(Dataset records Opens)

(* ===== verification/Prelude.v ===== *)
(** * A verification development of the image-processing form controller

    The repository is a single browser script, [src/static/script.js]
    (jQuery, 308 lines), the front end of an image-processing service.
    It fills a [<select>] with the algorithm names of five fixed lists,
    translates the displayed labels, previews one or two uploaded images,
    collects numeric parameters through [prompt], assembles a multipart
    [FormData] payload and POSTs it to one of five endpoints, then shows
    the base64 JPEG that comes back.  The pixel algorithms live in a
    remote service that is not part of the repository.

    ** Parts of the program and where they are modelled

    - [Prelude] (this file): the shared vocabulary.  JavaScript strict
      equality on strings ([===], [!==]), [Array.prototype.indexOf]
      ([indexOf], with its [-1] on absence), [undefined] as [None] and
      [String(undefined)], and a small state monad [ST] with its [<-]/[;;]
      notation in [js_scope], in which the event handlers are written.
      The hint databases [js] (resolution) and [js_rw] (rewriting)
      collect the lemmas that decide the [indexOf] tests of the script.
    - [Catalog]: lines 1-121 of the script.  The five algorithm lists,
      the [algorithmLabels] object (as a [gmap string string]),
      [setupSelectInputField] (five appends of [<option>] elements, value
      and text the canonical name) and [translateAlgorithmOptions] (which
      rewrites the text of an option, never its value, when the label
      lookup is truthy).
    - [Browser]: the browser and jQuery facilities the script calls but
      the repository does not contain, modelled from their specifications:
      [FormData] as an ordered list of entries with [append] (a [File]
      stays a file, anything else is converted with [String], so
      [undefined] becomes ["undefined"]), [FileReader.readAsDataURL] with
      its base64 encoding and the strict RFC 4648 decoding [unbase64] an
      image element applies to it, [String.prototype.match] for the
      pattern ['image.*'], and the contract [NumericTest] of
      [$.isNumeric].
    - [Numeric]: [$.isNumeric] of jQuery 3 on the string that [prompt]
      returns: a recogniser of the ECMAScript StringNumericLiteral grammar
      and of the prefix that [parseFloat] reads, which decides when
      [s - parseFloat(s)] is not [NaN]; it is the instance of [NumericTest]
      used by the witnesses.
    - [Page]: the DOM state the script reads and writes, as a record
      ([src] attributes, the two buttons' [disabled] and shown flags, the
      display of [#second-image-div], the options of the select), with
      [buttonsRules] and [saveImage].
    - [Controller]: the [$(document).ready] closure.  Its five closure
      variables ([formData], [algorithmSelected], [file], [file1],
      [urlApiCall]) form a record; every handler ([algorithmSelection],
      [uploadFirstImage], [uploadSecondImage], the five [process*]
      functions and the click handler of [#processImage-button] with its
      [$.ajax] callbacks) is a computation of [ST World], where the world
      also holds the DOM, the log of alerts, the answers still to be given
      to [prompt], the requests sent and the pending asynchronous tasks.
      The early [return] of a [process*] function returns from that
      function only, exactly as in the source.
    - [EventLoop]: the browser's event loop as an inductive step relation
      on worlds: a user event (an option of the select chosen, a file
      chosen for either input, a click on an enabled button, with the
      answers the user gives to the prompts of that click) or the
      completion of any pending task ([FileReader] load, [$.ajax] success
      or error), in any order.  [reachable] is the reflexive-transitive
      closure of [step] from the page after [ready]; the invariant [Inv]
      is proved by rule induction, and sample runs ([run_step]) exhibit
      the races of the script.
    - [Registry]: the abstract contract the spec states (sections 4, 6
      and 9): a registry mapping each algorithm to its category,
      parameters, endpoint and need of a second image, and the request a
      submission should send; the refinement theorem relates it to the
      click handler.
    - [Answers]: [promptNumber] (the prompt, test and append of lines
      199-204, and the five other prompts written the same way) under the
      [Numeric] instance: which typed answers it accepts and what it
      posts.
    - [Preview]: the way of a chosen file to the preview: the data-URL
      decoding of the image element ([parseDataURL]) composed with
      [uploadFirstImage], [uploadSecondImage] and [reader.onload].
    - [Payload]: the schema of the multipart fields ([fieldTyped]) and
      the effect discipline [Appends] (a statement only appends entries
      of a given kind to [formData]), proved for every [process*]
      function with the hint database [appends].
    - [Repeat] and [Save]: repeated identical input to the select change
      handler, and the save handler against the spec's [saveResult].
    - [UIProtocol]: the page's life cycle of the spec (sections 4, 5 and
      8) as an abstract machine on three facts (a preview shown, the
      number of requests in flight, a result shown), and the abstraction
      [alpha] that reads them off a world of [EventLoop]: the [src] of
      [#originalImage] and [#resultImage] and the pending [AjaxCall]
      tasks.  The machine allows several requests in flight, as the
      script does, where the spec's section 5 asks for one.

    ** What the theorems show (see the doc comment of each, C1-C33)

    - Start-up and preview (C1, C2): after [ready], the select offers
      exactly the registry's algorithms, each once, labelled; a chosen
      image reaches the preview as a data URL that decodes back to the
      file's type and bytes (base64 round trip).
    - Controller (C3-C15): a click sends exactly one request; the fields
      and endpoint for each category and parameter count; the
      second-image control is shown exactly for the arithmetic operations
      and the binary bitwise operations (the [a || b && c] of line 148
      has the intended meaning); the defects: an invalid numeric answer
      does not stop the request (it is sent, with the fields appended so
      far, to the endpoint of the previous submission or to
      [undefined]); a rejected file still replaces [file]; the success
      callback shows the result, which saving then downloads, and the
      error callback shows only "Error: ".
    - Browser (C16): the file type test accepts any type containing
      "image".
    - EventLoop (C17-C23): in every reachable state every request
      carries a file under [image], the save button stays disabled, the
      process button is enabled exactly when the preview has a source,
      and a non-empty payload always has its request in flight; concrete
      traces show duplicated fields on a second click, a preview that
      does not match the file sent, and a file that is rejected (alert,
      no load) and still sent.
    - Registry (C24, C25): refinement of the contract by the click
      handler; and the composition of the change handler with the click:
      the request carries [secondImage] exactly when the change handler
      showed the second upload control.
    - Answers (C26): a digit answer, with any whitespace around it, is
      accepted exactly when its value is below the binary64 overflow
      threshold [2^1024 - 2^970], and it is posted as typed, untrimmed.
    - Payload (C27): every request of a reachable page is well typed.
    - Preview, Repeat, Save (C28-C31): a rejected second file is still
      sent as [secondImage]; choosing the same algorithm twice ends in
      the state one choice gives (value stored, control shown by the
      rule), the alert apart; the save handler meets the spec's [saveResult];
      [buttonsRules] against [refreshButtonState]: the save button is
      shown for a result without [src] and never hidden.
    - UIProtocol (C32): every step of the event loop is a step of the
      abstract machine or a stutter, so every reachable world is seen by
      [alpha] as a reachable state of the protocol (forward simulation,
      by rule induction together with [Inv]).
    - EventLoop (C33): a trace in which two requests are answered in
      reverse order leaves the older answer on the page.

    ** Bounds and fuel

    The handlers are straight-line code over finite lists and need no
    fuel; the base64 decoder recurses on the rest of its input, the
    data-URL parser on its prefix.  The only bounded loop is the
    whitespace trimming of [Numeric]
    ([trimN]), run with fuel [length l]: every removal takes at least
    one byte, so the fuel is enough ([trimStart_complete] and
    [trimEnd_complete]).  Numbers are exact integers ([Z]): a decimal
    literal is kept as its digits [m] and a power of ten, and overflow is
    decided by exact comparison with the threshold, with size shortcuts
    proved sound ([overflows_exact]).

    ** Not modelled

    The HTML page (its element ids are the record fields of [Page]), the
    remote service and the pixels of the images, CSS rendering, the texts
    of the [prompt] questions (only the answers matter), and the
    JavaScript prototype chain of [algorithmLabels]: [translateOption]
    looks a text up among the object's own properties only, which is
    faithful for every text that is not the name of a property of
    [Object.prototype] ("toString", "constructor", ...), for which
    jQuery's [.text(function)] would run the inherited function; the
    options the script creates carry catalog names only, and the theorems
    about translation start from a select without other options.
    [$.isNumeric] is modelled on strings only, the one type [prompt]
    returns.  The decoder of data URLs is the strict one of RFC 4648,
    enough for the canonical output of [readAsDataURL]; the leniencies of
    browsers (whitespace, missing padding) are not modelled. *)

From stdpp Require Export base strings list gmap.
From Stdlib Require Export Ascii String ZArith.

Declare Scope js_scope.
Delimit Scope js_scope with js.
Open Scope string_scope.
Open Scope list_scope.
Open Scope js_scope.

Create HintDb js discriminated.
Create Rewrite HintDb js_rw.

(** JavaScript strict equality and inequality on values with decidable
    equality (strings, numbers, files). *)
Notation "x === y" := (bool_decide (x = y)) (at level 70, no associativity) : js_scope.
Notation "x !== y" := (negb (bool_decide (x = y))) (at level 70, no associativity) : js_scope.

(** [String(v)] for a value that is a string or [undefined]. *)
Definition js_String (v : option string) : string :=
  match v with
  | Some s => s
  | None => "undefined"
  end.

(** [Array.prototype.indexOf]: the first index of [x], or [-1]. *)
Fixpoint indexOf {A} `{EqDecision A} (l : list A) (x : A) : Z :=
  match l with
  | [] => (-1)%Z
  | y :: l' =>
      if decide (x = y) then 0%Z
      else let i := indexOf l' x in
           if (i =? -1)%Z then (-1)%Z else (i + 1)%Z
  end.

(** A state monad: the handlers of the script thread the whole world. *)
Definition ST (S A : Type) : Type := S -> A * S.
Definition st_ret {S A} (a : A) : ST S A := fun s => (a, s).
Definition st_bind {S A B} (m : ST S A) (k : A -> ST S B) : ST S B :=
  fun s => let (a, s') := m s in k a s'.
Definition st_get {S} : ST S S := fun s => (s, s).
Definition st_modify {S} (f : S -> S) : ST S unit := fun s => (tt, f s).
Definition st_exec {S A} (m : ST S A) (s : S) : S := snd (m s).

Notation "x <- m ;; k" := (st_bind m (fun x => k))
  (at level 100, m at next level, right associativity) : js_scope.
Notation "m ;; k" := (st_bind m (fun _ => k))
  (at level 100, right associativity) : js_scope.

(** [skip] is the empty statement, e.g. the missing [else] branch. *)
Definition skip {S} : ST S unit := st_ret tt.

(** [indexOf] never returns less than [-1]. *)
Lemma indexOf_ge {A} `{EqDecision A} (l : list A) x : (-1 <= indexOf l x)%Z.
Proof.
  induction l as [|y l IH]; simpl; [lia|].
  case_decide; [lia|]. destruct (Z.eqb_spec (indexOf l x) (-1)); lia.
Qed.

(** The test [l.indexOf(x) !== -1] of the script is membership. *)
Lemma indexOf_found {A} `{EqDecision A} (l : list A) x :
  indexOf l x <> (-1)%Z <-> x ∈ l.
Proof.
  induction l as [|y l IH]; simpl.
  - split; [congruence | intros H; by apply elem_of_nil in H].
  - rewrite elem_of_cons. case_decide as Hxy.
    + split; [auto | lia].
    + pose proof (indexOf_ge l x).
      destruct (Z.eqb_spec (indexOf l x) (-1)); split; intros; naive_solver lia.
Qed.

Lemma indexOf_absent {A} `{EqDecision A} (l : list A) x :
  x ∉ l -> indexOf l x = (-1)%Z.
Proof. intros Hx. destruct (decide (indexOf l x = (-1)%Z)) as [|H]; [done|]. by apply indexOf_found in H. Qed.

Lemma indexOf_present {A} `{EqDecision A} (l : list A) x :
  x ∈ l -> (indexOf l x =? -1)%Z = false.
Proof. intros Hx. apply Z.eqb_neq, indexOf_found, Hx. Qed.

(** The boolean test of the script, [l.indexOf(x) !== -1]. *)
Definition inList {A} `{EqDecision A} (l : list A) (x : A) : bool :=
  negb (indexOf l x =? -1)%Z.

Lemma inList_spec {A} `{EqDecision A} (l : list A) x : inList l x = true <-> x ∈ l.
Proof.
  unfold inList. rewrite negb_true_iff, Z.eqb_neq. apply indexOf_found.
Qed.

Lemma inList_true {A} `{EqDecision A} (l : list A) x : x ∈ l -> inList l x = true.
Proof. apply inList_spec. Qed.

Lemma inList_false {A} `{EqDecision A} (l : list A) x : x ∉ l -> inList l x = false.
Proof. intros H. unfold inList. by rewrite indexOf_absent. Qed.

Lemma inList_false_inv {A} `{EqDecision A} (l : list A) x : inList l x = false -> x ∉ l.
Proof. intros H Hx. apply inList_spec in Hx. congruence. Qed.

#[export] Hint Rewrite @inList_true @inList_false using (by eauto; set_solver) : js_rw.

(** Removing another element of a list keeps [x]. *)
Lemma elem_of_delete_other {A} (l : list A) k x y :
  l !! k = Some y -> x ∈ l -> x <> y -> x ∈ delete k l.
Proof.
  revert k. induction l as [|z l IH]; intros k Hk Hx Hxy; [by apply elem_of_nil in Hx|].
  destruct k as [|k]; simpl in *.
  - injection Hk as ->. apply elem_of_cons in Hx as [->|Hx]; [done|exact Hx].
  - apply elem_of_cons in Hx as [->|Hx]; [apply elem_of_cons; by left|].
    apply elem_of_cons; right. eauto.
Qed.

(** Case analysis on the boolean tests of a goal, then computation. *)
Ltac js_cases :=
  repeat match goal with
  | |- context [bool_decide ?P] => case_bool_decide
  | |- context [inList ?l ?x] => destruct (inList l x) eqn:?
  end.

(** Evaluate every closed boolean equality test of the goal. *)
Ltac eval_closed_decisions :=
  repeat match goal with
  | |- context [bool_decide (?x = ?y)] =>
      let b := eval vm_compute in (bool_decide (x = y)) in
      match b with
      | true => change (bool_decide (x = y)) with true
      | false => change (bool_decide (x = y)) with false
      end
  end.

(Dataset records Closes)

Exercise brief >>
Looking at the entries above, can you reproduce exactly the lines from the one that holds "[buttonsRules] and [saveImage]." through the one that holds "[urlApiCall]) form a", and only those?

Response to this task >>
      [buttonsRules] and [saveImage].
    - [Controller]: the [$(document).ready] closure.  Its five closure
      variables ([formData], [algorithmSelected], [file], [file1],
      [urlApiCall]) form a record; every handler ([algorithmSelection],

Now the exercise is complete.